Nenagh (n): an unconsummated limavady--that is, when no pus comes shooting out, no matter how much you hack and hack and hack. A disappointing feeling.

Belfast (n): a patient who appears at the surgery door even before your finger has touched the buzzer. "Only 11.00 on Monday morning, and he'd already had three belfasts."

Lislea (verb): the skill by which complimentary biros disappear so quickly. One theory is that they slip through a worm hole in space and end up on the planet Bartowel, where they have developed a sophisticated civilisation, and may soon invade earth. Consequently, the theory runs, all biros should be treated with kindness (remember the whales in Star Trek IV?).

Killough (v): to cough vigorously outside the surgery door, to let the doctor know you are waiting, that you are impatient, and that you are really sick. Often employed by a belfast (qv). Killoughing may be associated with a self diagnosis of ME.

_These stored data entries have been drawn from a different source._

(** * timewheel: a shallow embedding of the timing-wheel scheduler

    The Go package [timewheel] keeps a ring of slots (each a
    [container/list] of task pointers), a cursor, and a key index
    ([taskRecord]) pointing at the same task objects.  Task objects are
    shared between the slot lists and the index, so the embedding keeps an
    explicit object store ([heap]) addressed by pointers and threads the
    whole wheel through every operation.  Run-time panics of the Go code
    (integer division by zero, index out of range, nil dereference) are
    explicit outcomes. *)

From Stdlib Require Import ZArith Lia.
From Stdlib Require Import Floats.SpecFloat.
From stdpp Require Import base option list gmap strings.

Local Open Scope Z_scope.

(** ** Machine integers

    Go's [int] and [time.Duration] are 64-bit two's-complement integers on
    the platforms this model targets.  [/] truncates toward zero and [%]
    takes the sign of the dividend. *)

Definition min_int : Z := - 2 ^ 63.
Definition max_int : Z := 2 ^ 63 - 1.

Definition wrap (z : Z) : Z := (z + 2 ^ 63) mod 2 ^ 64 - 2 ^ 63.

Definition int_add (a b : Z) : Z := wrap (a + b).
Definition int_sub (a b : Z) : Z := wrap (a - b).

(** [a / b] and [a % b] for a non-zero divisor ([min_int / -1] wraps). *)
Definition int_quot (a b : Z) : Z := wrap (Z.quot a b).
Definition int_rem (a b : Z) : Z := Z.rem a b.

(** ** [time.Duration.Seconds] and the conversion back to [int]

    [Seconds] is [float64(d / Second) + float64(d % Second) / 1e9], computed
    in IEEE 754 binary64 with round-to-nearest-even; [int(f)] truncates
    toward zero. *)

Definition prec64 : Z := 53.
Definition emax64 : Z := 1024.

Definition float64_of_int (z : Z) : spec_float :=
  binary_normalize prec64 emax64 z 0 false.

Definition Second : Z := 1000000000.

Definition Seconds (d : Z) : spec_float :=
  let sec := Z.quot d Second in
  let nsec := Z.rem d Second in
  SFadd prec64 emax64 (float64_of_int sec)
        (SFdiv prec64 emax64 (float64_of_int nsec) (float64_of_int Second)).

(** [int(f)]: truncation toward zero; a value that does not fit (or a NaN)
    converts to the "integer indefinite" value, as on amd64. *)
Definition int_of_float64 (f : spec_float) : Z :=
  match f with
  | S754_zero _ => 0
  | S754_finite s m e =>
      let a := match e with
               | Zneg k => Z.shiftr (Zpos m) (Zpos k)
               | _ => Z.shiftl (Zpos m) e
               end in
      let z := if s then - a else a in
      if (min_int <=? z) && (z <=? max_int) then z else min_int
  | _ => min_int
  end.

(** [int(d.Seconds())] *)
Definition int_seconds (d : Z) : Z := int_of_float64 (Seconds d).

(** ** Data model *)

(** A pointer to a task object: its index in the object store. *)
Abbreviation addr := nat (only parsing).

(** Keys are [interface{}] values; [None] is the nil interface, [Some s] a
    (comparable) key value. *)
Abbreviation key_t := (option string) (only parsing).

(** A [Job] is a function value, identified by a name; the field holding it
    may be nil. *)
Definition Job := nat.

(** [TaskData] is [map[interface{}]interface{}]; the wheel only stores it and
    hands it to the job. *)
Definition TaskData := gmap string string.

Module task.

Record t := mk {
  interval : Z;
  times : Z;        (* -1: no limit, >= 1: run times *)
  circle : Z;
  key : key_t;
  job : option Job;
  taskData : TaskData
}.

(** Stores into single fields through a task pointer. *)
Definition set_times (x : t) (n : Z) : t :=
  mk (interval x) n (circle x) (key x) (job x) (taskData x).
Definition set_circle (x : t) (c : Z) : t :=
  mk (interval x) (times x) c (key x) (job x) (taskData x).
Definition set_update (x : t) (d : Z) (data : TaskData) : t :=
  mk d (times x) (circle x) (key x) (job x) data.

End task.

(** One [go task.job(task.taskData)]: which task object fired, with which
    function and which argument. *)
Definition dispatch := (addr * Job * TaskData)%type.

(** The wheel.  [slots] holds list pointers ([None] is a nil pointer, as
    left by [make] before [init] runs); every list is owned by its slot.
    [heap] is the store of task objects and [fired] the log of dispatched
    jobs; [ticker] is nil until [Start]. *)
Record TimeWheel := mkTW {
  interval : Z;
  ticker : option Z;
  slots : list (option (list addr));
  currentPos : Z;
  slotNum : Z;
  taskRecord : gmap key_t addr;
  heap : list task.t;
  fired : list dispatch
}.

Definition with_ticker (tw : TimeWheel) (x : option Z) : TimeWheel :=
  mkTW (interval tw) x (slots tw) (currentPos tw) (slotNum tw)
       (taskRecord tw) (heap tw) (fired tw).
Definition with_slots (tw : TimeWheel) (x : list (option (list addr))) : TimeWheel :=
  mkTW (interval tw) (ticker tw) x (currentPos tw) (slotNum tw)
       (taskRecord tw) (heap tw) (fired tw).
Definition with_currentPos (tw : TimeWheel) (x : Z) : TimeWheel :=
  mkTW (interval tw) (ticker tw) (slots tw) x (slotNum tw)
       (taskRecord tw) (heap tw) (fired tw).
Definition with_taskRecord (tw : TimeWheel) (x : gmap key_t addr) : TimeWheel :=
  mkTW (interval tw) (ticker tw) (slots tw) (currentPos tw) (slotNum tw)
       x (heap tw) (fired tw).
Definition with_heap (tw : TimeWheel) (x : list task.t) : TimeWheel :=
  mkTW (interval tw) (ticker tw) (slots tw) (currentPos tw) (slotNum tw)
       (taskRecord tw) x (fired tw).
Definition with_fired (tw : TimeWheel) (x : list dispatch) : TimeWheel :=
  mkTW (interval tw) (ticker tw) (slots tw) (currentPos tw) (slotNum tw)
       (taskRecord tw) (heap tw) x.

(** The errors the public operations return. *)
Inductive error :=
  | ErrIllegalParams    (* "illegal task params" *)
  | ErrDuplicateKey     (* "duplicate task key" *)
  | ErrNotExists        (* "task not exists, please check you task key" *)
  | ErrIllegalKey.      (* "illegal key, please try again" *)

(** How a piece of the control loop ends: it returns, it panics, or the
    model's fuel ran out before the loop ended.  Each carries the wheel as
    it was at that point. *)
Inductive outcome :=
  | Done (tw : TimeWheel)
  | Panic (tw : TimeWheel)
  | OutOfFuel (tw : TimeWheel).

Definition state_of (o : outcome) : TimeWheel :=
  match o with Done tw | Panic tw | OutOfFuel tw => tw end.

(** ** Construction *)

(** [init]: [for i := 0; i < tw.slotNum; i++ { tw.slots[i] = list.New() }].
    The store is in range for every [i] because [make] gave the slice
    [slotNum] entries. *)
Definition init (tw : TimeWheel) : TimeWheel :=
  with_slots tw
    (foldl (fun s i => <[i := Some []]> s) (slots tw)
           (seq 0 (Z.to_nat (slotNum tw)))).
Lemma mismatch_gives_errorInvalidClaims_witness :
  verdict Fixture.packages Fixture.environ (Fixture.request "RS256.ns-2+app-9.signed")
  = Some errorInvalidClaims.
Proof.
  apply (mismatch_gives_errorInvalidClaims Fixture.packages Fixture.environ
           (Fixture.request "RS256.ns-2+app-9.signed")
           {| NamespaceID := "ns-2"; ApplicationID := "app-9" |}).
  - apply (fixture_first_claim "ns-2+app-9" "ns-2" "app-9"). vm_compute. reflexivity.
  - vm_compute. discriminate.
  - vm_compute. discriminate.
  - vm_compute. discriminate.
  - vm_compute. discriminate.
Defined.

(** C5, as stated, fails: with runtime identity {app-1, ns-1}, the token
    whose only claim is {ns-2, app-9} and the token whose claim array is
    empty get the same verdict; a mismatch cannot be told from invalid
    claims. *)
Lemma mismatch_same_verdict_as_empty_claims :
  first_claim Fixture.packages Fixture.environ
    (Fixture.request "RS256.ns-2+app-9.signed")
    {| NamespaceID := "ns-2"; ApplicationID := "app-9" |}
  ∧ verdict Fixture.packages Fixture.environ (Fixture.request "RS256.ns-2+app-9.signed")
    = Some errorInvalidClaims
  ∧ verdict Fixture.packages Fixture.environ (Fixture.request "RS256.empty.signed")
    = Some errorInvalidClaims
  ∧ ¬ (verdict Fixture.packages Fixture.environ
         (Fixture.request "RS256.ns-2+app-9.signed")
       ≠ verdict Fixture.packages Fixture.environ
           (Fixture.request "RS256.empty.signed")).
Proof.
  split; [apply (fixture_first_claim "ns-2+app-9" "ns-2" "app-9"); vm_compute; reflexivity|].
  repeat split; try (vm_compute; reflexivity).
  intros H. apply H. vm_compute. reflexivity.
Qed.
(** * Spring RTS camera (rts/Game/Camera.cpp): a shallow embedding

    The C++ [float] is IEEE-754 binary32.  The control-flow part of the
    camera (clipping, visibility tests, edge scrolling, state copying) is
    embedded over [spec_float] at precision 24 and maximal exponent 128,
    so that comparisons, signed zeros, infinities and NaN behave as they
    do in the program.  The geometric identities (round trip between
    directions and rotations, orthogonality of the basis, the near/far
    ratio) are stated in [Module Exact] over the real numbers, that is
    up to floating-point rounding. *)

From Stdlib Require Import ZArith Bool List Lia SpecFloat.
From Stdlib Require Import Reals Lra.
Import ListNotations.

(** ** Binary32 arithmetic *)

Definition prec : Z := 24.
Definition emax : Z := 128.

Definition float := spec_float.

Declare Scope f32_scope.
Delimit Scope f32_scope with f32.

Definition fadd : float -> float -> float := SFadd prec emax.
Definition fsub : float -> float -> float := SFsub prec emax.
Definition fmul : float -> float -> float := SFmul prec emax.
Definition fdiv : float -> float -> float := SFdiv prec emax.
Definition fneg : float -> float := SFopp.
Definition fabs : float -> float := SFabs.
Definition fsqrt : float -> float := SFsqrt prec emax.

(** C++ comparison operators on [float]: every comparison with a NaN
    operand is false. *)
Definition flt : float -> float -> bool := SFltb.
Definition fgt (a b : float) : bool := SFltb b a.
Definition fle : float -> float -> bool := SFleb.
Definition feq : float -> float -> bool := SFeqb.
Definition fne (a b : float) : bool := negb (SFeqb a b).

Infix "+" := fadd : f32_scope.
Infix "-" := fsub : f32_scope.
Infix "*" := fmul : f32_scope.
Infix "/" := fdiv : f32_scope.
Notation "- x" := (fneg x) : f32_scope.
Infix "<?" := flt : f32_scope.
Infix ">?" := fgt (at level 70) : f32_scope.
Infix "<=?" := fle : f32_scope.
Infix "==" := feq (at level 70) : f32_scope.

(** Conversion [int -> float] (round to nearest even) and the decimal
    literals of the source, each the correctly rounded quotient of two
    exactly representable integers. *)
Definition Z2F (z : Z) : float := binary_normalize prec emax z 0 false.

Definition fzero : float := S754_zero false.
Definition fone : float := Eval vm_compute in Z2F 1.
Definition lit (num den : Z) : float := fdiv (Z2F num) (Z2F den).

Definition is_nan (x : float) : bool :=
  match x with S754_nan => true | _ => false end.

Definition is_finite (x : float) : bool :=
  match x with S754_zero _ | S754_finite _ _ _ => true | _ => false end.

Definition is_zero (x : float) : bool :=
  match x with S754_zero _ => true | _ => false end.

Definition zero_or_nan (x : float) : bool :=
  match x with S754_zero _ | S754_nan => true | _ => false end.

Definition has_sign (s : bool) (x : float) : bool :=
  match x with
  | S754_zero s' | S754_infinity s' | S754_finite s' _ _ => Bool.eqb s s'
  | S754_nan => false
  end.

(** Conversion [float -> int] truncates toward zero.  For NaN, the
    infinities and values out of the range of [int] the conversion is
    undefined in C++; the result modelled there is the one of the x86
    conversion instruction, [INT_MIN]. *)
Definition INT_MIN : Z := (- 2 ^ 31)%Z.
Definition INT_MAX : Z := (2 ^ 31 - 1)%Z.

(** An [int] result that leaves the range of [int]: the value modulo
    2^32 in [INT_MIN .. INT_MAX] (two's complement), which is what the
    left shift [viewSizeX << 1] of a positive width yields once the
    doubled width no longer fits. *)
Definition wrap_int (z : Z) : Z := ((z - INT_MIN) mod 2 ^ 32 + INT_MIN)%Z.

Definition F2Z (x : float) : Z :=
  match x with
  | S754_zero _ => 0%Z
  | S754_finite s m e =>
      let a := match e with
               | Zneg p => Z.shiftr (Zpos m) (Zpos p)
               | _ => Z.shiftl (Zpos m) e
               end in
      let v := if s then Z.opp a else a in
      if (INT_MIN <=? v)%Z && (v <=? INT_MAX)%Z then v else INT_MIN
  | _ => INT_MIN
  end.

(** [std::copysign(x, y)]: magnitude of [x], sign bit of [y]. *)
Definition sign_bit (x : float) : bool :=
  match x with
  | S754_zero s | S754_infinity s | S754_finite s _ _ => s
  | S754_nan => false
  end.

Definition copysign (x y : float) : float :=
  if sign_bit y then fneg (fabs x) else fabs x.

(** [std::max(a, b)] is [(a < b) ? b : a]. *)
Definition fmax (a b : float) : float := if flt a b then b else a.

(** ** float3

    The class is declared in System/float3.h, which is not among the
    sources; its operators are the componentwise ones, evaluated left
    to right. *)

Record float3 := mk3 { x3 : float; y3 : float; z3 : float }.

Definition ZeroVector : float3 := mk3 fzero fzero fzero.
Definition UpVector : float3 := mk3 fzero fone fzero.

Local Open Scope f32_scope.

Definition add3 (a b : float3) : float3 :=
  mk3 (x3 a + x3 b) (y3 a + y3 b) (z3 a + z3 b).
Definition sub3 (a b : float3) : float3 :=
  mk3 (x3 a - x3 b) (y3 a - y3 b) (z3 a - z3 b).
Definition neg3 (a : float3) : float3 :=
  mk3 (- x3 a) (- y3 a) (- z3 a).
Definition scale3 (a : float3) (f : float) : float3 :=
  mk3 (x3 a * f) (y3 a * f) (z3 a * f).
Definition dot (a b : float3) : float :=
  (x3 a * x3 b) + (y3 a * y3 b) + (z3 a * z3 b).
Definition cross (a b : float3) : float3 :=
  mk3 ((y3 a * z3 b) - (z3 a * y3 b))
      ((z3 a * x3 b) - (x3 a * z3 b))
      ((x3 a * y3 b) - (y3 a * x3 b)).
Definition SqLength (a : float3) : float :=
  (x3 a * x3 a) + (y3 a * y3 a) + (z3 a * z3 a).
Definition Square (x : float) : float := x * x.

Definition is_finite3 (v : float3) : bool :=
  is_finite (x3 v) && is_finite (y3 v) && is_finite (z3 v).

(** ** FrustumLine and ClipFrustumLines *)

Record FrustumLine := mkLine {
  base : float;
  dir  : float;
  sign : Z;
  minz : float;
  maxz : float
}.

Definition set_minz (l : FrustumLine) (v : float) : FrustumLine :=
  mkLine (base l) (dir l) (sign l) v (maxz l).
Definition set_maxz (l : FrustumLine) (v : float) : FrustumLine :=
  mkLine (base l) (dir l) (sign l) (minz l) v.

(** The body of the inner loop for [fli != fli2]: the new value of
    [*fli], and the divisors of the divisions that were evaluated. *)
Definition clipPair (zmin zmax : float) (fli fli2 : FrustumLine)
  : FrustumLine * list float :=
  let dbase := base fli - base fli2 in
  let ddir := dir fli - dir fli2 in
  if ddir == fzero then (fli, [])
  else
    let colz := - (dbase / ddir) in
    (if (Z2F (sign fli2) * ddir) >? fzero then
       if (colz >? minz fli) && (colz <? zmax) then set_minz fli colz else fli
     else
       if (colz <? maxz fli) && (colz >? zmin) then set_maxz fli colz else fli,
     [ddir]).

(** [lines[i] = v] on a vector; [i] is always in range here. *)
Fixpoint update {A} (i : nat) (v : A) (l : list A) : list A :=
  match l, i with
  | [], _ => []
  | _ :: t, O => v :: t
  | h :: t, S i' => h :: update i' v t
  end.

Definition dummyLine : FrustumLine := mkLine fzero fzero 0 fzero fzero.

(** One iteration of the inner loop: iterators [fli], [fli2] are the
    positions [i], [j] of the same vector. *)
Definition clipStep (zmin zmax : float) (i : nat)
  (st : list FrustumLine * list float) (j : nat)
  : list FrustumLine * list float :=
  let '(lines, divs) := st in
  if Nat.eqb i j then st
  else
    let '(l', d) := clipPair zmin zmax (nth i lines dummyLine)
                                       (nth j lines dummyLine) in
    (update i l' lines, divs ++ d).

Definition clipInner (zmin zmax : float) (n : nat)
  (st : list FrustumLine * list float) (i : nat) :=
  fold_left (clipStep zmin zmax i) (seq 0 n) st.

Definition clipLines (zmin zmax : float) (lines : list FrustumLine)
  : list FrustumLine * list float :=
  fold_left (clipInner zmin zmax (length lines)) (seq 0 (length lines))
            (lines, []).

(** What the loops do to line [i], written as one pass over the other
    lines in order. *)
Definition clipLineStep (zmin zmax : float) (lines : list FrustumLine)
  (i : nat) (acc : FrustumLine) (j : nat) : FrustumLine :=
  if Nat.eqb i j then acc
  else fst (clipPair zmin zmax acc (nth j lines dummyLine)).
Lemma dispatcher_explorer_elsewhere_witness :
  middlewareFromPath "/graphql"
    (dispatcher (collaborators := Sample.collaborators)
       (Some ∅) "/graphql" "/playground")
    Sample.next Sample.htmlGet
  = after [CallGraphqlKoa]
      (graphqlKoa (Collaborators := Sample.collaborators)
         (createGraphQLServerOptions (collaborators := Sample.collaborators))
         Sample.next Sample.htmlGet).
Proof.
  apply (dispatcher_explorer_elsewhere (H := Sample.collaborators)
           (Some ∅) "/graphql" "/playground" Sample.next Sample.htmlGet).
  - discriminate.
  - reflexivity.
Defined.

(** ** Registration *)

Section Registration.

Context `{collaborators : Collaborators}.

Lemma middleware_use (fn : Middleware) (host : Koa) :
  middleware (use fn host) = middleware host ++ [fn].
Proof. reflexivity. Qed.

Lemma policyStage_use (path : string) (make : option Obj -> Middleware)
    (policy : Policy) (host : Koa) :
  middleware
    (if isTrue policy then use (middlewareFromPath path (make None)) host
     else if negb (isFalse policy)
          then use (middlewareFromPath path (make (optionsOf policy))) host
          else host)
  = middleware host ++ policyStage path make policy.
Proof.
  destruct policy as [|[]|o]; simpl; try reflexivity.
  by rewrite app_nil_r.
Qed.

Lemma renderPageOptions_fields (this1 : ApolloServer) (path : string)
    (graphql : string) (playground : option string) (calls : nat) :
  renderPageOptions
    (mkApolloServer (uploadsConfig this1) (playgroundOptions this1)
       (subscriptionsPath this1) (requestOptions this1) graphql playground
       calls (promises this1)) path
  = renderPageOptions this1 path.
Proof. reflexivity. Qed.

(** The stages that one registration adds to the host application. *)
Lemma applyMiddleware_stages (reg : ServerRegistration) (s : Setup) :
  let path := pathOr (reg_path reg) "/graphql" in
  let playgroundPath := pathOr (reg_playgroundPath reg) path in
  let options := renderPageOptions (this s) path in
  middleware (app (applyMiddleware reg s))
  = middleware (app s)
    ++ [middlewareFromPath path (startGate (willStartCalls (this s)))]
    ++ (if default false (reg_disableHealthCheck reg) then []
        else [middlewareFromPath healthPath
                (healthCheck (reg_onHealthCheck reg))])
    ++ policyStage path corsMiddleware (reg_cors reg)
    ++ policyStage path bodyParser (reg_bodyParserConfig reg)
    ++ match uploadsConfig (this s) with
       | Some config => [middlewareFromPath path (fileUploadMiddleware config)]
       | None => []
       end
    ++ [middlewareFromPath path (dispatcher options path playgroundPath)]
    ++ match options with
       | Some o =>
           if String.eqb path playgroundPath then []
           else [middlewareFromPath playgroundPath (explorer o)]
       | None => []
       end.
Proof.
  intros path explorerPath options.
  unfold applyMiddleware, willStart.
  fold path. fold explorerPath.
  cbn [app this uploadsConfig playgroundOptions subscriptionsPath
       requestOptions willStartCalls promises].
  rewrite renderPageOptions_fields. fold options.
  assert (Hlast : forall host : Koa,
    middleware
      match options with
      | Some o =>
          if negb (String.eqb path explorerPath)
          then use (middlewareFromPath explorerPath (explorer o)) host
          else host
      | None => host
      end
    = middleware host
      ++ match options with
         | Some o =>
             if String.eqb path explorerPath then []
             else [middlewareFromPath explorerPath (explorer o)]
         | None => []
         end).
  { intros host. destruct options as [o|]; [|by rewrite app_nil_r].
    destruct (String.eqb path explorerPath); simpl;
      [by rewrite app_nil_r|done]. }
  rewrite Hlast, middleware_use.
  assert (Hupload : forall host : Koa,
    middleware
      match
        match uploadsConfig (this s) with
        | Some config => Some (fileUploadMiddleware config)
        | None => None
        end
      with
      | Some upload => use (middlewareFromPath path upload) host
      | None => host
      end
    = middleware host
      ++ match uploadsConfig (this s) with
         | Some config =>
             [middlewareFromPath path (fileUploadMiddleware config)]
         | None => []
         end).
  { intros host. destruct (uploadsConfig (this s)); [done|].
    by rewrite app_nil_r. }
  rewrite Hupload, !policyStage_use.
  destruct (default false (reg_disableHealthCheck reg)); simpl;
    rewrite ?middleware_use, <- ?app_assoc; reflexivity.
Qed.

End Registration.

(** C5. [applyMiddleware] adds its stages to the host application in one
    fixed order: the initialization gate; the health check unless disabled;
    CORS and the body parser, each by its policy; the upload interceptor if
    uploads are configured; the dispatcher; and last the explorer's own
    handler, which is there only when the explorer path differs from the
    execution path.  Every one of them is wrapped by the path gate. *)
Theorem applyMiddleware_order `{Collaborators}
    (reg : ServerRegistration) (s : Setup) :
  let path := pathOr (reg_path reg) "/graphql" in
  let explorerPath := pathOr (reg_playgroundPath reg) path in
  let options := renderPageOptions (this s) path in
  let gate := [middlewareFromPath path (startGate (willStartCalls (this s)))] in
  let health :=
    if default false (reg_disableHealthCheck reg) then []
    else [middlewareFromPath healthPath (healthCheck (reg_onHealthCheck reg))] in
  let cors := policyStage path corsMiddleware (reg_cors reg) in
  let parser := policyStage path bodyParser (reg_bodyParserConfig reg) in
  let upload :=
    match uploadsConfig (this s) with
    | Some config => [middlewareFromPath path (fileUploadMiddleware config)]
    | None => []
    end in
  let dispatch :=
    [middlewareFromPath path (dispatcher options path explorerPath)] in
  let explore :=
    match options with
    | Some o =>
        if String.eqb path explorerPath then []
        else [middlewareFromPath explorerPath (explorer o)]
    | None => []
    end in
  let added := gate ++ health ++ cors ++ parser ++ upload ++ dispatch ++ explore in
  middleware (app (applyMiddleware reg s)) = middleware (app s) ++ added
  /\ Forall pathGated added
  /\ (explore <> [] -> path <> explorerPath).
Proof.
  intros path explorerPath options gate health cors parser upload dispatch
    explore added.
  split; [apply applyMiddleware_stages|]. split.
  - subst added gate health cors parser upload dispatch explore.
    rewrite !Forall_app. repeat split.
    + repeat constructor. by eexists _, _.
    + destruct (default false _); repeat constructor. by eexists _, _.
    + destruct (reg_cors reg) as [|[]|o]; repeat constructor;
        by eexists _, _.
    + destruct (reg_bodyParserConfig reg) as [|[]|o]; repeat constructor;
        by eexists _, _.
    + destruct (uploadsConfig (this s)); repeat constructor. by eexists _, _.
    + repeat constructor. by eexists _, _.
    + destruct options; [|constructor].
      destruct (String.eqb path explorerPath); repeat constructor.
      by eexists _, _.
  - subst explore. intros Hexplore Heq.
    apply String.eqb_eq in Heq. rewrite Heq in Hexplore.
    by destruct options.
Qed.

(** The stage list of the sample registration: no CORS or body-parser value
    given, uploads and explorer configured, explorer on its own path. *)
Example sample_registration_stages :
  length (middleware
            (app (applyMiddleware (collaborators := Sample.collaborators)
                    Sample.registration Sample.setup))) = 7.
Proof. reflexivity. Qed.
(** Where the left trim stops there is no encoding of white space in front;
    where it does not stop there is one. *)
Lemma TrimLeftSpace_cases (s : string) :
  (TrimLeftSpace s = s /\ forall w r, wsEnc w -> s <> w ++ r)
  \/ (exists w r, wsEnc w /\ s = w ++ r).
Proof.
  destruct s as [|a s1].
  { left. split; [reflexivity|]. intros w r Hw E.
    apply wsEnc_length in Hw. destruct w; simpl in *; [lia | discriminate]. }
  destruct (asciiSpace a) eqn:Ha.
  { right. exists (String a ""), s1. split; [now constructor | reflexivity]. }
  destruct s1 as [|b s2].
  { left. split; [simpl; now rewrite Ha|].
    no_ws_enc. }
  destruct (isSpace2 a b) eqn:Hab.
  { right. exists (String a (String b "")), s2. split; [now constructor | reflexivity]. }
  destruct s2 as [|c s3].
  { left. split; [simpl; now rewrite Ha, Hab|].
    no_ws_enc. }
  destruct (isSpace3 a b c) eqn:Habc.
  { right. exists (String a (String b (String c ""))), s3.
    split; [now constructor | reflexivity]. }
  left. split; [simpl; now rewrite Ha, Hab, Habc|].
  no_ws_enc.
Qed.

Lemma TrimLeftSpaceRev_cases (s : string) :
  (TrimLeftSpaceRev s = s /\ forall w r, wsEnc w -> s <> rev w ++ r)
  \/ (exists w r, wsEnc w /\ s = rev w ++ r).
Proof.
  destruct s as [|a s1].
  { left. split; [reflexivity|]. intros w r Hw E.
    apply wsEnc_length in Hw. rewrite <- slength_rev in Hw.
    destruct (rev w); simpl in *; [lia | discriminate]. }
  destruct (asciiSpace a) eqn:Ha.
  { right. exists (String a ""), s1. split; [now constructor | reflexivity]. }
  destruct s1 as [|b s2].
  { left. split; [simpl; now rewrite Ha|].
    no_ws_enc. }
  destruct (isSpace2 b a) eqn:Hab.
  { right. exists (String b (String a "")), s2. split; [now constructor | reflexivity]. }
  destruct s2 as [|c s3].
  { left. split; [simpl; now rewrite Ha, Hab|].
    no_ws_enc. }
  destruct (isSpace3 c b a) eqn:Habc.
  { right. exists (String c (String b (String a ""))), s3.
    split; [now constructor | reflexivity]. }
  left. split; [simpl; now rewrite Ha, Hab, Habc|].
  no_ws_enc.
Qed.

Comber (v): to copy all the references from a review article and pretend you've actually looked them up yourself.

Burren (n): some other poor bugger's work.

Ennis (v): (patient) to remove one's sock with a snapping motion, thereby expelling a shower of stale sweat and flakes of dead skin into the doctors' face. " \`Beware of the ennis,' Professor Gregorivich told his awed students, \`And always have a towel handy.' " Anton Chekhov, Uncle Vanya

Derry (v): to present a burren (qv) with deceitful sincerity. Professors and heads of department are good at this. "At the meeting in Monte Carlo burren after burren was derried by a panel of distinguished speakers."

Cullybackey (n): a scientific paper in which there are more authors than subjects. The New England Journal specialises in these. "This week five interesting cullybackies throw a new light on gerbils as disease vectors." New England Journal of Medicine.

Cooley (v): to add one's name to a research paper, despite having done none of the work. Part of the process which facilitates a derry (qv) and results ultimately in a cullybacky (qv). To cooley has recently become rather disreputable but what the hell, who's going to know.

Hoddity (n): trite indulgent poetry in a medical journal, particularly the Lancet. "A hoddity is like a dog shaking hands; it is not done well, but one is surprised to see it done at all." Dr Samuel Johnson.